(PROVIDED MATERIAL)
(* ===== verification/GridFusion.v ===== *)
(** * Fusion of grid measurements

    [energy/timestamped_measurement.py], [energy/grid_fusion_contracts.py] and
    [energy/grid_fusion.py]: the grid power comes from a primary source with a backup.
    The fusion fails over when the primary stays invalid, returns only after a run of
    valid samples, and falls back to a conservative value while two valid sources keep
    disagreeing. *)

From S2P Require Import Prelude PyFloat PyValue.

(** ** Timestamped measurements *)

(** energy/timestamped_measurement.py: TimestampedMeasurement *)
Record TimestampedMeasurement := mkTimestamped {
  ts_value : option float; ts_captured_at : option float; ts_observed_monotonic : option float }.

(** energy/timestamped_measurement.py: _valid_timestamp *)
Definition valid_timestamp (value : option float) : bool :=
  match value with Some v => isfinite v && (v >=? f0)%F | None => false end.

Definition is_some {A} (o : option A) : bool := match o with Some _ => true | None => false end.

(** energy/timestamped_measurement.py: TimestampedMeasurement.available *)
Definition available (m : TimestampedMeasurement) : bool := is_some m.(ts_value).

(** energy/timestamped_measurement.py: TimestampedMeasurement._timestamps_valid *)
Definition timestamps_valid (m : TimestampedMeasurement) : bool :=
  valid_timestamp m.(ts_captured_at) && valid_timestamp m.(ts_observed_monotonic).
(End PROVIDED MATERIAL)
Go through the material above and output exactly the lines from the one containing "true | None => false end." through the one containing "Definition available (m".

Definition is_some {A} (o : option A) : bool := match o with Some _ => true | None => false end.

(** energy/timestamped_measurement.py: TimestampedMeasurement.available *)
Definition available (m : TimestampedMeasurement) : bool := is_some m.(ts_value).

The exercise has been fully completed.